(* ===== verification/PintosAllocSpec.v ===== *)
(** What the memory allocators of Pintos promise: an abstract allocator whose state
    is the blocks in use with their bytes, and the programs that may use it. *)
From S2P Require Export PintosFree.
Local Open Scope Z_scope.

(** * Programs *)

(** The calls of malloc.c and palloc.c, and the accesses to a byte of memory. *)
Inductive cmd :=
  | Malloc (size : Z)
  | Calloc (a b : Z)
  | Realloc (p size : Z)
  | Free (p : Z)
  | GetPages (flags cnt : Z)
  | FreePages (p cnt : Z)
  | Write (a c : Z)
  | Read (a : Z).

(** A program that makes one call after another; what it does next may depend on
    the result. *)
Inductive client :=
  | Stop
  | Call (c : cmd) (k : Z → client).

Section exec.
Context {ST : Statics}.
Abbreviation cell := (Z + (pool + desc))%type.

Definition exec (c : cmd) : M (gmap loc cell) Z :=
  match c with
  | Malloc size => malloc size
  | Calloc a b => calloc a b
  | Realloc p size => realloc p size
  | Free p => free p;; mret 0
  | GetPages flags cnt => palloc_get_multiple flags cnt
  | FreePages p cnt => palloc_free_multiple p cnt;; mret 0
  | Write a c => store_byte a c;; mret 0
  | Read a => load_byte a
  end.

Fixpoint run_client (p : client) : M (gmap loc cell) (list (cmd * Z)) :=
  match p with
  | Stop => mret []
  | Call c k => r ← exec c; t ← run_client (k r); mret ((c, r) :: t)
  end.
End exec.

(** * The abstract allocator *)

(** The blocks in use, by their address: from which allocator they are, and their bytes. *)
Abbreviation live := (gmap Z (kind * bytes)).

Section spec.
Context (ks kn us un : Z).
Implicit Types (L : live).

(** A page in which there is some byte of a block in use; and there are no [cnt]
    pages next to each other, of the [n] pages from [s], without such bytes. *)
Definition touched L (j : Z) : Prop :=
  map_Exists (λ a kx, a < PGSIZE * (j + 1) ∧ PGSIZE * j < a + size_of kx.2) L.
Definition full (s n : Z) L (cnt : Z) : Prop :=
  ∀ i, s <= i → i + cnt <= s + n → ∃ j, i <= j < i + cnt ∧ touched L j.

(** A block that has no byte in common with those in use. *)
Record new_block L (r : Z) (bs : bytes) : Prop := {
  new_pos : 0 < r ∧ r mod 4 = 0;
  new_none : L !! r = None;
  new_bytes : Forall (in_u 8) bs;
  new_apart : map_Forall (λ a kx, apart a (size_of kx.2) r (size_of bs)) L;
}.

Inductive astep L : cmd → Z → live → Prop :=
  | step_malloc n r bs :
      n ≠ 0 → n <= size_of bs → new_block L r bs → astep L (Malloc n) r (<[r := (Heap, bs)]> L)
  | step_malloc_null n : n = 0 ∨ full ks kn L (pages_for n) → astep L (Malloc n) 0 L
  | step_calloc a b r bs :
      a * b ≠ 0 → a * b <= size_of bs → slice 0 (a * b) bs = replicate (Z.to_nat (a * b)) 0 → new_block L r bs →
      astep L (Calloc a b) r (<[r := (Heap, bs)]> L)
  | step_calloc_null a b : a * b = 0 ∨ full ks kn L (pages_for (a * b)) → astep L (Calloc a b) 0 L
  | step_realloc p n x r bs :
      L !! p = Some (Heap, x) → n ≠ 0 → n <= size_of bs → new_block L r bs →
      slice 0 (Z.min n (size_of x)) bs = slice 0 (Z.min n (size_of x)) x →
      astep L (Realloc p n) r (<[r := (Heap, bs)]> (base.delete p L))
  | step_realloc_null p n : n ≠ 0 → full ks kn L (pages_for n) → astep L (Realloc p n) 0 L
  | step_realloc_new n r bs :
      n ≠ 0 → n <= size_of bs → new_block L r bs → astep L (Realloc 0 n) r (<[r := (Heap, bs)]> L)
  | step_realloc_free p x : L !! p = Some (Heap, x) → astep L (Realloc p 0) 0 (base.delete p L)
  | step_realloc_nothing : astep L (Realloc 0 0) 0 L
  | step_free p x : L !! p = Some (Heap, x) → astep L (Free p) 0 (base.delete p L)
  | step_free_null : astep L (Free 0) 0 L
  | step_get_pages flags cnt r bs :
      0 < cnt → size_of bs = PGSIZE * cnt → (flag flags PAL_ZERO = true → bs = replicate (Z.to_nat (PGSIZE * cnt)) 0) →
      new_block L r bs → astep L (GetPages flags cnt) r (<[r := (Paged cnt, bs)]> L)
  | step_get_pages_null flags cnt :
      cnt = 0 ∨ (if flag flags PAL_USER then full us un L cnt else full ks kn L cnt) → astep L (GetPages flags cnt) 0 L
  | step_free_pages p cnt x : L !! p = Some (Paged cnt, x) → astep L (FreePages p cnt) 0 (base.delete p L)
  | step_write p k x i c :
      L !! p = Some (k, x) → 0 <= i < size_of x →
      astep L (Write (p + i) c) 0 (<[p := (k, splice i [wrap_u 8 c] x)]> L)
  | step_read p k x i c : L !! p = Some (k, x) → byte_at i x = Some c → astep L (Read (p + i)) c L.

(** What a call may ask for. *)
Definition is_block L (p : Z) : Prop := ∃ x, L !! p = Some (Heap, x).
Definition in_block L (a : Z) : Prop := ∃ p k x i, L !! p = Some (k, x) ∧ 0 <= i < size_of x ∧ a = p + i.

Definition call_ok L (c : cmd) : Prop :=
  match c with
  | Malloc n => 0 <= n < 2 ^ 32 - 11
  | Calloc a b => 0 <= a < 2 ^ 32 ∧ 0 <= b < 2 ^ 32 ∧ a * b < 2 ^ 32 - 11
  | Realloc p n => (p = 0 ∨ is_block L p) ∧ 0 <= n < 2 ^ 32 - 11
  | Free p => p = 0 ∨ is_block L p
  | GetPages flags cnt => 0 <= cnt ∧ flag flags PAL_ASSERT = false
  | FreePages p cnt => ∃ x, L !! p = Some (Paged cnt, x)
  | Write a _ | Read a => in_block L a
  end.

(** A program that only makes calls it may make, whatever the results are. *)
Fixpoint legal L (p : client) : Prop :=
  match p with
  | Stop => True
  | Call c k => call_ok L c ∧ ∀ r L', astep L c r L' → legal L' (k r)
  end.

(** The calls and results that the abstract allocator allows. *)
Inductive asteps : live → list (cmd * Z) → live → Prop :=
  | asteps_nil L : asteps L [] L
  | asteps_cons L c r L' t L'' : astep L c r L' → asteps L' t L'' → asteps L ((c, r) :: t) L''.
(** Blocks in use have no byte in common. *)
Definition all_apart L : Prop :=
  ∀ a k x b k' y, L !! a = Some (k, x) → L !! b = Some (k', y) → a ≠ b → apart a (size_of x) b (size_of y).

Lemma all_apart_delete L a : all_apart L → all_apart (base.delete a L).
Proof.
  intros H b k x c k' y [_ Hb]%lookup_delete_Some [_ Hc]%lookup_delete_Some. by eapply H.
Qed.

Lemma all_apart_insert L r k bs : all_apart L → new_block L r bs → all_apart (<[r := (k, bs)]> L).
Proof.
  intros H Hnew a k1 x b k2 y Ha Hb Hne.
  apply lookup_insert_Some in Ha as [[<- [= <- <-]]|[_ Ha]]; apply lookup_insert_Some in Hb as [[<- [= <- <-]]|[_ Hb]]; [done| | |by eapply H].
  - pose proof (new_apart _ _ _ Hnew b _ Hb) as Hap. unfold apart in *. cbn [snd] in Hap. lia.
  - exact (new_apart _ _ _ Hnew a _ Ha).
Qed.

Lemma all_apart_write L a k x y : all_apart L → L !! a = Some (k, x) → size_of y = size_of x → all_apart (<[a := (k, y)]> L).
Proof.
  intros H Ha Hs b k1 z c k2 w Hb Hc Hne.
  apply lookup_insert_Some in Hb as [[<- [= <- <-]]|[_ Hb]]; apply lookup_insert_Some in Hc as [[<- [= <- <-]]|[_ Hc]];
    rewrite ?Hs; [done|by eapply H..].
Qed.

Lemma new_block_delete L a r bs : new_block L r bs → new_block (base.delete a L) r bs.
Proof.
  intros [H1 H2 H3 H4]. split; [done|by rewrite lookup_delete_None; right|done|].
  intros b kx [_ Hb]%lookup_delete_Some. by apply H4.
Qed.

Lemma astep_apart L c r L' : astep L c r L' → all_apart L → all_apart L'.
Proof.
  intros Hstep H. destruct Hstep; try done;
    try (by apply all_apart_insert); try (by apply all_apart_delete).
  - apply all_apart_insert; [by apply all_apart_delete|by apply new_block_delete].
  - eapply all_apart_write; [done|done|]. rewrite size_of_splice; [done|lia|]. change (size_of [wrap_u 8 c]) with 1. lia.
Qed.

Lemma asteps_apart L t L' : asteps L t L' → all_apart L → all_apart L'.
Proof. induction 1 as [|L c r L1 t L2 Hstep _ IH]; [done|]. intros H. by eapply IH, astep_apart. Qed.
End spec.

Required work
Print the lines above, unchanged, from the start of the records to the line with "(** A block", including that final line.

Exercise output
(* ===== verification/PintosAllocSpec.v ===== *)
(** What the memory allocators of Pintos promise: an abstract allocator whose state
    is the blocks in use with their bytes, and the programs that may use it. *)
From S2P Require Export PintosFree.
Local Open Scope Z_scope.

(** * Programs *)

(** The calls of malloc.c and palloc.c, and the accesses to a byte of memory. *)
Inductive cmd :=
  | Malloc (size : Z)
  | Calloc (a b : Z)
  | Realloc (p size : Z)
  | Free (p : Z)
  | GetPages (flags cnt : Z)
  | FreePages (p cnt : Z)
  | Write (a c : Z)
  | Read (a : Z).

(** A program that makes one call after another; what it does next may depend on
    the result. *)
Inductive client :=
  | Stop
  | Call (c : cmd) (k : Z → client).

Section exec.
Context {ST : Statics}.
Abbreviation cell := (Z + (pool + desc))%type.

Definition exec (c : cmd) : M (gmap loc cell) Z :=
  match c with
  | Malloc size => malloc size
  | Calloc a b => calloc a b
  | Realloc p size => realloc p size
  | Free p => free p;; mret 0
  | GetPages flags cnt => palloc_get_multiple flags cnt
  | FreePages p cnt => palloc_free_multiple p cnt;; mret 0
  | Write a c => store_byte a c;; mret 0
  | Read a => load_byte a
  end.

Fixpoint run_client (p : client) : M (gmap loc cell) (list (cmd * Z)) :=
  match p with
  | Stop => mret []
  | Call c k => r ← exec c; t ← run_client (k r); mret ((c, r) :: t)
  end.
End exec.

(** * The abstract allocator *)

(** The blocks in use, by their address: from which allocator they are, and their bytes. *)
Abbreviation live := (gmap Z (kind * bytes)).

Section spec.
Context (ks kn us un : Z).
Implicit Types (L : live).

(** A page in which there is some byte of a block in use; and there are no [cnt]
    pages next to each other, of the [n] pages from [s], without such bytes. *)
Definition touched L (j : Z) : Prop :=
  map_Exists (λ a kx, a < PGSIZE * (j + 1) ∧ PGSIZE * j < a + size_of kx.2) L.
Definition full (s n : Z) L (cnt : Z) : Prop :=
  ∀ i, s <= i → i + cnt <= s + n → ∃ j, i <= j < i + cnt ∧ touched L j.

(** A block that has no byte in common with those in use. *)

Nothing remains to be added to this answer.